I try to look cynically upon any slick new marketing campaign from the GRC software vendors, but occasionally something appears that does seem to have real substance. That may have happened in New York earlier this month at LegalTech 2015.

The conference was a coming out party of sorts for Wolters Kluwer and its newest subsidiaries, Datacert and TyMetrix. Wolters acquired both companies last year and spent much of 2014 integrating them. LegalTech was the new division’s first tour on stage, complete with a squad of executives hammering home Wolters’ vision for a new market: enterprise legal management.

I can’t welcome the prospect of yet another acronym, ELM, creeping into the compliance community’s vocabulary. But the idea of where Wolters believes the market is headed, and how compliance and legal officers alike will try to navigate through it—well, there’s something to it.

The concept behind ELM is that through better identification of your legal and compliance risks, and better tracking of the information that explains those risks, you can make better decisions with the help of analytics software instead of expensive lawyers. Managing your legal processes becomes more a matter of smart software and IT deployment, rather than billable hours to a law firm.

Or, to paraphrase Jim Tallman, general manager of Datacert & TyMetrix said at LegalTech: When the legal analytics give you the right information, the decisions you need to make about legal risks become apparent; you can rely on ELM more, and lawyers less.

I probably can’t give much comfort to lawyers reading those lines above and wondering what all this means for their careers. But two other thoughts do strike me.

First, Tallman’s ideas and Datacert’s vision are not new.
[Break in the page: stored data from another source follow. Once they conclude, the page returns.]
(** * Listener notification: [robot.output.old_listener]

    A shallow embedding of [LibraryListeners] (the event router) and
    [ListenerProxy] (the listener binding) of
    [src/robot/output/old_listener.py], with the collaborators they import
    ([LibraryListenerMethods], [AbstractLoggerProxy], [IsLogged],
    [ModelCombiner]) modelled from the design document, and the properties
    the design document states about them. *)

From Stdlib Require Import ZArith List String Bool Lia.
Import ListNotations.
Open Scope string_scope.
Open Scope list_scope.
Open Scope Z_scope.

(** ** Python values *)

(** The values an attribute of a listener or of a model object can hold.
    A finite float is the exact dyadic rational [num / 2 ^ scale]; every
    other object is known by its identity, and what its number protocol
    does, if it has one, is given with the environment. *)
Inductive value : Type :=
| PyNone
| PyInt (z : Z)
| PyFloat (num : Z) (scale : N)
| PyInf (negative : bool)
| PyStr (s : string)
| PyRef (id : nat).

(** [a == b] on these values: numbers compare by numeric value across
    [int] and [float], text by content, other objects by identity. *)
Definition py_eq (a b : value) : bool :=
  match a, b with
  | PyNone, PyNone => true
  | PyInt x, PyInt y => x =? y
  | PyInt x, PyFloat n k => n =? x * 2 ^ Z.of_N k
  | PyFloat n k, PyInt y => n =? y * 2 ^ Z.of_N k
  | PyFloat n k, PyFloat n' k' => n * 2 ^ Z.of_N k' =? n' * 2 ^ Z.of_N k
  | PyInf s, PyInf s' => Bool.eqb s s'
  | PyStr s, PyStr s' => String.eqb s s'
  | PyRef i, PyRef j => Nat.eqb i j
  | _, _ => false
  end.

(** [x in (a, b, ...)]. *)
Definition py_in (x : value) (items : list value) : bool :=
  existsb (py_eq x) items.

(** ** Messages and exceptions *)

(** A formatted message is kept as the sequence of pieces that the [%]
    operator joins: literal or interpolated text, and values interpolated
    with [%s]. *)
Inductive piece : Type :=
| Txt (s : string)
| Fmt (v : value).

Definition message_text := list piece.

Inductive exn : Type :=
| DataError (msg : message_text)
| AttributeError (attribute : string)
| KeyError (key : string)
| ValueError
| TypeError
| OverflowError
| IndexError.

Inductive result (A : Type) : Type :=
| Ok (a : A)
| Raise (e : exn).
Arguments Ok {A} a.
Arguments Raise {A} e.

(** ** Model objects, combined views and payloads *)

(** An object of the running or of the result model: its attributes. *)
Definition object := list (string * value).

Fixpoint lookup {A : Type} (k : string) (d : list (string * A)) : option A :=
  match d with
  | [] => None
  | (k', a) :: rest => if String.eqb k k' then Some a else lookup k rest
  end.

(** [obj.name]: the attribute, or [AttributeError]. *)
Definition getattr (obj : object) (name : string) : result value :=
  match lookup name obj with
  | Some v => Ok v
  | None => Raise (AttributeError name)
  end.

(** Modelled from the spec: the View Composer ([ModelCombiner] of the
    [modelcombiner] module, imported by the listener module).  It keeps the
    static object, the live object and the named overrides given at
    construction. *)
Record ModelCombiner : Type := mkModelCombiner {
  data : object;
  result_ : object;
  priority : list (string * value)
}.

(** Modelled from the spec: attribute lookup on a combined view.  Named
    overrides bypass the order entirely; otherwise the live result object
    is tried first, then the static object. *)
Definition ModelCombiner_getattr (view : ModelCombiner) (name : string)
  : result value :=
  match lookup name (priority view) with
  | Some v => Ok v
  | None =>
      match lookup name (result_ view) with
      | Some v => Ok v
      | None => getattr (data view) name
      end
  end.

(** [model.Message], as far as the router reads it. *)
Record Message : Type := mkMessage {
  level : string;
  message : string
}.

(** What a dispatcher is called with: a combined view or a message. *)
Inductive payload : Type :=
| View (view : ModelCombiner)
| Msg (msg : Message).

(** ** Listeners *)

(** What calling a listener method does: it returns, or raises an error
    with the given error message. *)
Inductive outcome : Type :=
| Returned
| Raised (error : string).

Definition hook := list payload -> outcome.

(** A live listener object (class instance or module): its [__name__] if
    it has one, the name of its type, its version marker if it has one, and
    the method it exposes for each hook name. *)
Record Listener : Type := mkListener {
  dunder_name : option string;
  type_name : string;
  ROBOT_LISTENER_API_VERSION : option value;
  exposed : string -> option hook
}.

(** A listener reference: text naming a class or module, or a live object
    ([is_string] tells them apart). *)
Inductive reference : Type :=
| Text (s : string)
| Live (listener : Listener).

(** ** External collaborators *)

(** What the module consumes from outside the listener package: the
    built-in [int] on text and on any other object (the result of its
    [__int__], or whatever exception that or its absence raises), the
    helpers of [robot.utils] that split a textual reference and import what
    it names, [os.path.normpath], and the severity ranking of log levels. *)
Record Env : Type := mkEnv {
  int_of_str : string -> option Z;
  int_of_object : nat -> result Z;
  split_args_from_name_or_path : string -> string * list string;
  normpath : string -> string;
  import_class_or_module : string -> list string -> result Listener;
  rank : string -> Z
}.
They are part and parcel of a future sketched out by people like Richard Susskind, a sharp-minded lawyer who has been writing about changes to the legal profession for years. Partly spurred by what I heard at LegalTech, I picked up Susskind’s book from 2013, Tomorrow’s Lawyers. He paints an intriguing picture of legal risks managed in the era of Big Data and Big Analytics, where lots of legal work will be automated and litigation work is more often a project to be managed among many “legal service providers” rather than handed off to a Big Law firm to settle the case at huge cost to you. Here is the money quote from Susskind:

“…Legal risk managers [will focus] on anticipating the needs of those they advise, on containing and pre-empting legal problems. Their preoccupation will not be with specific deals and disputes but with potential pitfalls and threats to the business. Legal risk managers will undertake jobs such as legal risk reviews, litigation readiness assessments, compliance audits, and analysis of contractual commitments.”

Second, substitute the word “compliance” wherever you see “legal” in the above paragraph and then re-read it. Everything still holds true. This is the future of the compliance department just as much as it’s the future of the legal department.

Compliance Week has talked before about the future of the chief compliance officer, moving from someone who assembles the building blocks of a compliance program to someone who helps the business achieve better outcomes. You achieve better outcomes by making better decisions, and better analytics is what gets that done. We should all start thinking about how we can build the proper IT systems to dig deeply into compliance, audit, and legal risks, and then boil that data down into actionable items CCOs, CEOs, board directors, and even mere mortal employees can consider.

Datacert and TyMetrix aren’t the only vendors peddling the idea of ELM and software to meet that need. Mitratech, Thomson Reuters, CSC, and others are all jockeying for a place on the stage.

The volume of corporate data and risks out there will only get bigger in the future. We’ll all need powerful software to manage them.  So maybe we need the ELM acronym in the compliance community after all.

(Full disclosure: I spoke on a panel discussion at LegalTech about the roles of compliance and legal officers that was hosted by Datacert, which paid for my travel to New York.)